Tuesday, December 31, 2013

Belle Witwer, Ohio Black Widow Serial; Killer - 1901


FULL TEXT (Article 1 of 4): Daytona, O., Oct. 14. – Mrs. Mary Belle Witwer, who has been held as a suspected wholesale poisoner, was arraigned in police court this afternoon on the charge of murder in the first degree.

The affidavit was sworn to this morning by Chief Detective Frank McBride, and it is charged that she did willfully, purposely, and by means of poison, kill and murder Anna C. Pugh by them and there knowingly, purposely, and unlawfully administering a large quantity of poison, arsenic. When arraigned before Police Judge Snelker, Mrs. Witwer entered a plea of not guilty.

The hearing was set for 9 o’clock Friday morning. Before then Professor Howard of Columbus will have reported in his examination of the remains of two alleged victims of Mrs. Witwer – Mrs. Anna C. Pugh and Frank D. Witwer.

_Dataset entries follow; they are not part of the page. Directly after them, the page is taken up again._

(** A pairing in the daemon, which ignores SIGCHLD: once the tool was started,
    it counts as successful, and no hook of a failure is run. *)
Lemma pairing_unseen path w : fds_fresh w -> pr_ignored w = true ->
  wp (lc_pair_run path) (fun res w' => exists l, pr_started w' = pr_started w ++ l /\ pr_fds w' = pr_fds w /\
    (pair_child path ∈ l -> res.1.1 = 0 /\ Forall (fun c => ch_argv c !! 1%nat <> Some (chars "idle")) l)) w.
Proof.
  intros Hw Hi; unfold lc_pair_run; apply wp_bind, wp_hook; [done|]; intros w1 l1 (F1 & D1 & I1 & S1 & H1).
  apply wp_bind, wp_tool; [done|]; intros rc out w2 F2 D2 I2 Hc.
  assert (Hend : forall event slot mac (res : Z * Z * list Z), (rc = -1 -> event = "idle"%string) -> (rc = 0 -> event = "connected"%string /\ res.1.1 = 0) ->
    wp (hook event slot mac ;; mret res) (fun res w' => exists l, pr_started w' = pr_started w ++ l /\ pr_fds w' = pr_fds w /\
      (pair_child path ∈ l -> res.1.1 = 0 /\ Forall (fun c => ch_argv c !! 1%nat <> Some (chars "idle")) l)) w2).
  { intros event slot mac res He Hr; apply wp_bind, wp_hook; [done|]; intros w3 l3 (F3 & D3 & I3 & S3 & H3); apply wp_ret.
    destruct Hc as [(-> & S2)|(Hrc & S2)].
    - exists (l1 ++ l3); split_and!; [rewrite S3, S2, S1; by rewrite <- app_assoc|congruence|]; intros [Hin|Hin]%elem_of_app; [destruct (no_pair_child _ _ _ H1 Hin)|destruct (no_pair_child _ _ _ H3 Hin)].
    - destruct Hr as [-> Hr]; [by apply Hrc; congruence|]; exists (l1 ++ pair_child path :: l3); split_and!; [rewrite S3, S2, S1; by rewrite <- !app_assoc|congruence|].
      intros _; split; [done|]; apply Forall_app; split; [|constructor; [done|]]; [eapply list.Forall_impl; [exact H1|]; by intros c [_ ->]|].
      eapply list.Forall_impl; [exact H3|]; by intros c [_ ->]. }
  destruct (Z.eqb_spec rc 0) as [->|Hne]; [destruct (parse_pair_output out) as [[slot mac]|]|]; apply Hend; try done; intros ->; done.
Qed.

~ Meets the Challenge Calmly. ~

Mrs. Witwer displayed little sign of emotion in court. The prisoner was told today of the Middletown report that she had been married five times instead of four, and that had deserted her after a brief time, taking $400 of her money. She denied the story. There has been little found by the police in their investigations.

The affidavit was filed today upon instructions from Coroner Hatcher and Chief of Police Whitaker, who, it is understood, had arranged with her attorney to either take this action or to release her.

Mrs. Witwer is seen by no one now except her attorney and the detectives. She declines all interviews.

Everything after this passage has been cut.